Distributed GraphQL Subscriptions with NATS and Event Driven Architecture


Jens Neuse
In today's fast-paced and interconnected world, building scalable and efficient applications is crucial. One area that often poses challenges is implementing real-time updates and Subscriptions in a distributed system. In this blog post, we will explore how to leverage NATS and Event Driven Architecture to achieve distributed GraphQL Subscriptions. By combining the power of NATS messaging system with the flexibility of GraphQL, we can create a robust and scalable solution for real-time data synchronization.
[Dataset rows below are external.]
Lemma sextet0 i j : 0 <= i < 64 → 0 <= j < 64 →
  Z.lor (wrap 8 (Z.shiftl i 2)) (Z.shiftr j 4) = i * 4 + j / 16.
Proof.
  intros. rewrite wrap_small by (unfold in_range; rewrite Z.shiftl_mul_pow2; dlia).
  rewrite Z.shiftr_div_pow2, lor_shiftl by dlia. dlia.
Qed.
Lemma sextet1 i j : 0 <= i < 64 → 0 <= j < 64 →
  Z.lor (wrap 8 (Z.shiftl (Z.land i 0xf) 4)) (Z.shiftr j 2) = i mod 16 * 16 + j / 4.
Proof.
  intros. change 15 with (Z.ones 4). rewrite (Z.land_ones i 4) by dlia. change (2 ^ 4) with 16.
  rewrite wrap_small by (unfold in_range; rewrite Z.shiftl_mul_pow2; dlia).
  rewrite Z.shiftr_div_pow2, lor_shiftl by dlia. dlia.
Qed.
Lemma sextet2 i j : 0 <= i < 64 → 0 <= j < 64 →
  Z.lor (wrap 8 (Z.shiftl (Z.land i 0x3) 6)) j = i mod 4 * 64 + j.
Proof.
  intros. change 3 with (Z.ones 2). rewrite (Z.land_ones i 2) by dlia. change (2 ^ 2) with 4.
  rewrite wrap_small by (unfold in_range; rewrite Z.shiftl_mul_pow2; dlia).
  rewrite lor_shiftl by dlia. dlia.
Qed.

Lemma sextets a b c :
  in_range 8 a → in_range 8 b → in_range 8 c →
  let i0 := grp a b c / 2 ^ 18 mod 64 in let i1 := grp a b c / 2 ^ 12 mod 64 in
  let i2 := grp a b c / 2 ^ 6 mod 64 in let i3 := grp a b c mod 64 in
  i0 * 4 + i1 / 16 = a ∧ i1 mod 16 * 16 + i2 / 4 = b ∧ i2 mod 4 * 64 + i3 = c.
Proof.
  unfold in_range, grp. change (2 ^ 8) with 256. change (2 ^ 18) with 262144.
  change (2 ^ 12) with 4096. change (2 ^ 6) with 64. cbv zeta.
  intros. split; [|split]; dlia.
Qed.

Lemma sextet_range v k : 0 <= v / 2 ^ k mod 64 < 64.
Proof. apply Z.mod_pos_bound. lia. Qed.
Lemma sextet_range0 v : 0 <= v mod 64 < 64.
Proof. apply Z.mod_pos_bound. lia. Qed.

(** The text ends where the input ends or at a terminator. *)
Definition terminated (tail : list Z) : Prop := tail = [] ∨ ∃ r, tail = 0 :: r.

Lemma dec_terminated tail b blen m s byte :
  terminated tail → base64_dec_loop tail b blen m s byte = (b, m).
Proof. by intros [->|[r ->]]. Qed.

Ltac dec_steps :=
  cbn [enc_text app];
  repeat (rewrite dec_step by (apply sextet_range || apply sextet_range0));
  repeat match goal with |- context [Z.lor (wrap 8 (Z.shiftl ?i 2)) (Z.shiftr ?j 4)] =>
    rewrite (sextet0 i j) by (apply sextet_range || apply sextet_range0) end;
  repeat match goal with
    |- context [Z.lor (wrap 8 (Z.shiftl (Z.land ?i 0xf) 4)) (Z.shiftr ?j 2)] =>
    rewrite (sextet1 i j) by (apply sextet_range || apply sextet_range0) end;
  repeat match goal with
    |- context [Z.lor (wrap 8 (Z.shiftl (Z.land ?i 0x3) 6)) ?j] =>
    rewrite (sextet2 i j) by (apply sextet_range || apply sextet_range0) end.

(** The bytes are counted whether or not they are stored. *)
Lemma dec_text_count d tail b blen m byte :
  terminated tail →
  (base64_dec_loop (enc_text d ++ tail) b blen m 0 byte).2 = m + Z.of_nat (length d).
Proof.
  intros Ht. revert b m byte. induction d as [|a|a a'|a a' a'' d IH] using group_ind;
    intros b m byte; dec_steps.
  - rewrite dec_terminated by done. simpl. lia.
  - simpl. lia.
  - simpl. lia.
  - rewrite IH. cbn [length]. lia.
Qed.

Lemma store_app (pre rest : list Z) x v blen :
  in_range 8 v → Z.of_nat (length (pre ++ x :: rest)) <= blen →
  store (Some (pre ++ x :: rest)) blen (Z.of_nat (length pre)) v =
  Some ((pre ++ [v]) ++ rest).
Proof.
  intros Hv Hl. unfold store. rewrite length_app in Hl. cbn [length] in Hl.
  destruct (Z.ltb_spec (Z.of_nat (length pre)) blen); [|lia].
  rewrite Nat2Z.id, wrap_small by done.
  replace (length pre) with (length pre + 0)%nat by lia.
  by rewrite insert_app_r, <- app_assoc.
Qed.

Lemma dec_text d tail pre rest blen byte :
  terminated tail → Forall (in_range 8) d → (length d <= length rest)%nat →
  Z.of_nat (length (pre ++ rest)) <= blen →
  (base64_dec_loop (enc_text d ++ tail) (Some (pre ++ rest)) blen (Z.of_nat (length pre)) 0 byte).1
  = Some (pre ++ d ++ drop (length d) rest).
Proof.
  intros Ht Hd. revert pre rest byte. induction d as [|a|a a'|a a' a'' d IH] using group_ind;
    intros pre rest byte Hr Hb; dec_steps;
    repeat match goal with H : Forall _ (_ :: _) |- _ => apply Forall_cons in H as [? H] end;
    assert (in_range 8 0) as Hz by (by split).
  - rewrite dec_terminated by done. simpl. by rewrite drop_0.
  - destruct (sextets a 0 0) as (-> & _); [done..|].
    destruct rest as [|x0 rest]; [simpl in Hr; lia|].
    rewrite store_app by done. simpl. by rewrite <- app_assoc, drop_0.
  - destruct (sextets a a' 0) as (-> & -> & _); [done..|].
    do 2 (destruct rest as [|? rest]; [simpl in Hr; lia|]).
    rewrite store_app by done.
    replace (Z.of_nat (length pre) + 1) with (Z.of_nat (length (pre ++ [a])))
      by (rewrite length_app; simpl; lia).
    rewrite length_app in Hb. simpl in Hb.
    rewrite store_app by (rewrite ?length_app; simpl; done || lia).
    simpl. by rewrite <- !app_assoc, drop_0.
  - destruct (sextets a a' a'') as (-> & -> & ->); [done..|].
    do 3 (destruct rest as [|? rest]; [simpl in Hr; lia|]).
    rewrite length_app in Hb. simpl in Hb.
    rewrite store_app by (rewrite ?length_app; simpl; done || lia).
    replace (Z.of_nat (length pre) + 1) with (Z.of_nat (length (pre ++ [a])))
      by (rewrite length_app; simpl; lia).
    rewrite store_app by (rewrite ?length_app; simpl; done || lia).
    replace (Z.of_nat (length (pre ++ [a])) + 1)
      with (Z.of_nat (length ((pre ++ [a]) ++ [a']))) by (rewrite !length_app; simpl; lia).
    rewrite store_app by (rewrite ?length_app; simpl; done || lia).
    replace (Z.of_nat (length ((pre ++ [a]) ++ [a'])) + 1)
      with (Z.of_nat (length (((pre ++ [a]) ++ [a']) ++ [a''])))
      by (rewrite !length_app; simpl; lia).
    rewrite IH; [|done|simpl in Hr; lia|rewrite !length_app; simpl; lia].
    by rewrite <- !app_assoc.
Qed.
So, let's dive in and discover how to build Event Driven Federated Subscriptions with NATS!
Before we dive into the details of Event Driven Federated Subscriptions (EDFS) with NATS, let's take a moment to understand the basics of federated GraphQL Subscriptions.
GraphQL Subscriptions are a powerful feature that allows clients to receive real-time updates from the server. In contrast to traditional REST APIs, where clients have to poll the server for updates, GraphQL Subscriptions allow the client to "subscribe" to a field in the Schema and receive a stream of updates from the server.
Here's an example of a GraphQL Schema with a Subscription type:
We can now subscribe to the postAdded field and receive real-time updates whenever a new Post is added to the system using the following subscription:
The GraphQL community has adopted multiple protocols for GraphQL Subscriptions, such as WebSockets and Server-Sent Events (SSE).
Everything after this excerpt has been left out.